—Kadish taught science at a Hebrew high school in Kovno before the war.
—The first violent attacks against Kovno’s Jews in 1941 moved Kadish, an avid amateur photographer, to document their ordeals.
—At great risk he secretly photographed ghetto life, sometimes even snapping pictures with a hidden camera through the buttonhole of his overcoat.
Before World War II
George Kadish was born Zvi (Hirsh) Kadushin in Raseiniai, Lithuania, in 1910. After attending the local Hebrew school, he moved with his family to Kovno. At the Aleksotas University, located in one of Kovno's suburbs, he studied engineering in preparation for a teaching career and joined the rightist Zionist movement called Betar. In the years before the war, he taught mathematics, science, and electronics at a local Hebrew high school.

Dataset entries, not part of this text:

Lemma confirmation_closes_the_chat_witness :
  JS.includes (ChatbotText.lastBotMessage Notions.confirming) "Is that correct?" = true
  /\ ChatbotText.isConfirmationAnswer
       (JS.trim (ChatbotText.inputValue Notions.confirming)) = true
  /\ ChatbotText.showSubmit (ChatbotText.sendMessage "key" Notions.confirming) = true.
Proof.
  assert (H1 : JS.includes (ChatbotText.lastBotMessage Notions.confirming)
                 "Is that correct?" = true) by (vm_compute; reflexivity).
  assert (H2 : ChatbotText.isConfirmationAnswer
                 (JS.trim (ChatbotText.inputValue Notions.confirming)) = true)
    by (vm_compute; reflexivity).
  split; [exact H1|]. split; [exact H2|].
  destruct (confirmation_closes_the_chat "key" Notions.confirming eq_refl H1 H2)
    as (_ & _ & _ & _ & _ & _ & _ & _ & Hshow & _).
  exact Hshow.
Defined.


(** ** The life of a voice session *)

Section Lifecycle.

Import Chatbot Notions.

Local Open Scope nat_scope.

Lemma cleanup_keeps st :
  let st' := cleanup st in
  feedbackSubmitted st' = feedbackSubmitted st
  /\ currentInputTranscriptionRef st' = currentInputTranscriptionRef st
  /\ currentOutputTranscriptionRef st' = currentOutputTranscriptionRef st
  /\ allocated st' = allocated st.
Proof.
  unfold cleanup, stopAudioPlayback.
  destruct st as [? ? ? ? ? ? sp ic oc ms pr ? srcs ? ? ? ? ? ?]. simpl.
  destruct oc, ms, pr, sp; simpl; repeat split; reflexivity.
Qed.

His avocational interests, however, would have the most significant impact on his and others' lives. He started developing his interests in photography and began building his own cameras, including one designed for use on his trouser belt.
In the Kovno Ghetto
The Kovno ghetto had two parts, called the "small" and "large" ghetto, separated by Paneriu Street. Each ghetto was enclosed by barbed wire and closely guarded. Both were overcrowded, with each person allocated less than ten square feet of living space. The Germans continually reduced the ghetto's size, forcing Jews to relocate several times. The Germans destroyed the small ghetto on October 4, 1941, and killed almost all of its inhabitants at the Ninth Fort. Later that same month, on October 29, 1941, the Germans staged what became known as the "Great Action." In a single day, they shot 9,200 Jews at the Ninth Fort.
Kadish took every opportunity possible to document day-to-day life in the Kovno ghetto and, after his escape in 1944, the ghetto’s final days. The results constitute one of the most significant photographic records of ghetto life during the Holocaust era. Photographing life in the Kovno ghetto was an extremely risky venture. The Germans strictly prohibited it, and as with all defiant acts, they did not hesitate to murder offenders.

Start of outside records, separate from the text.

(** * jido-mondo: two agents chatting through an Ollama server

    A shallow embedding of the chat script (the variant with a configurable
    turn cap, a trimmed history and the temperature / repeat-penalty
    pass-through), and the properties of its turn scheduler, of its context
    window and of its gateway to the inference backend.

    Conventions of the embedding:
    - a JavaScript string is the list of its UTF-16 code units;
    - the integers of the settings ([maxTurns], [chatMaxLength]) and the
      counters are in [Z];
    - an object used as a dictionary (the [options] of a request) is a
      [gmap] from property names to values;
    - the code that throws or awaits runs in a state-and-exception monad
      over the run state, which also records the requests sent to the
      backend and what is written to the terminal;
    - the backend is a function from the number of earlier requests and the
      request to a response or a thrown error; what is thrown is an [Error]
      object, read through its [code] and its [message];
    - the terminal is a trace that starts with the chat state: the banner
      that echoes the settings and the messages of a failed load are not in
      it, and writing to the terminal does not fail.

    The two older scripts ([src/main.mjs] and the one with a role per
    viewpoint, both with a fixed cap of ten turns and no trimming) are
    embedded after the main one, in the modules [Older], [Part001] and
    [MainMjs]. *)

From Stdlib Require Import ssreflect ZArith QArith Ascii String.
From stdpp Require Import base option list gmap strings pretty.

Set Warnings "-rewrite-rw".

Local Open Scope Z_scope.
Local Close Scope Q_scope.

(** ** JavaScript strings *)

Definition code_unit := N.
Definition jsstring := list code_unit.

Acquiring and developing film secretly outside the ghetto were just as perilous as using hidden cameras inside. Kadish received orders to work as an engineer repairing x-ray machines for the German occupation forces in the city of Kovno. Once in the city, he discovered opportunities to barter for film and other necessary supplies. He developed his negatives at the German military hospital, using the same chemicals he used to develop x-ray film, and succeeded in smuggling them out in sets of crutches.
The subjects of Kadish’s photographic portraits were varied, but he seemed especially interested in capturing the reality of the ghetto’s daily life. In June 1941, witnessing the brutality of the initial pogroms, he photographed the Yiddish word Nekoma (“Revenge”) found scrawled in blood on the door of a murdered Jew’s apartment.
Camera in hand, or whenever necessary, placed to record subjects through a buttonhole of his overcoat, he photographed Jews humiliated and tormented by Lithuanian and German guards in search for smuggled food, Jews dragging their belongings from one place to another on sleds or carts, Jews concentrated in forced work brigades, and so forth. Kadish also recorded the new regimen of regulated daily activities at the Ältestenrat’s (as the Jewish council in Kovno was known) food gardens and in schools, orphanages, and workshops. In addition to depicting the severe conditions of ghetto life, he had an insider’s eye for portraiture, the desolation of deserted streets, and the intimacy of informal, improvised gatherings.
Among Kadish’s last photographs from inside the ghetto are those recording the deportation of ghetto prisoners to work camps in Estonia. In July 1944, after escaping from the ghetto, across the river, he photographed the ghetto’s liquidation. Once the Germans fled, he returned to photograph the ghetto in ruins and the small groups who had survived the final days in hiding.
Saving the Collection
Kadish recognized early on the danger of losing his precious collection. He enlisted the assistance of Yehuda Zupowitz, a high-ranking officer in the ghetto’s Jewish police, to help hide his negatives and prints. Zupowitz never revealed his knowledge of Kadish’s work or the location of his collection, even during the “Police Action” of March 27, 1944, when Zupowitz was tortured and killed at the Ninth Fort prison. Kadish retrieved his collection of photographic negatives upon his return to the destroyed ghetto.
After Germany’s surrender on May 8, 1945, Kadish left Lithuania for Germany with his extraordinary documentary trove. In the American zone of occupied Germany, he mounted exhibitions of his photographs for survivors residing in displaced persons camps. Since then, several museums, including New York’s Jewish Museum, have formally exhibited his work.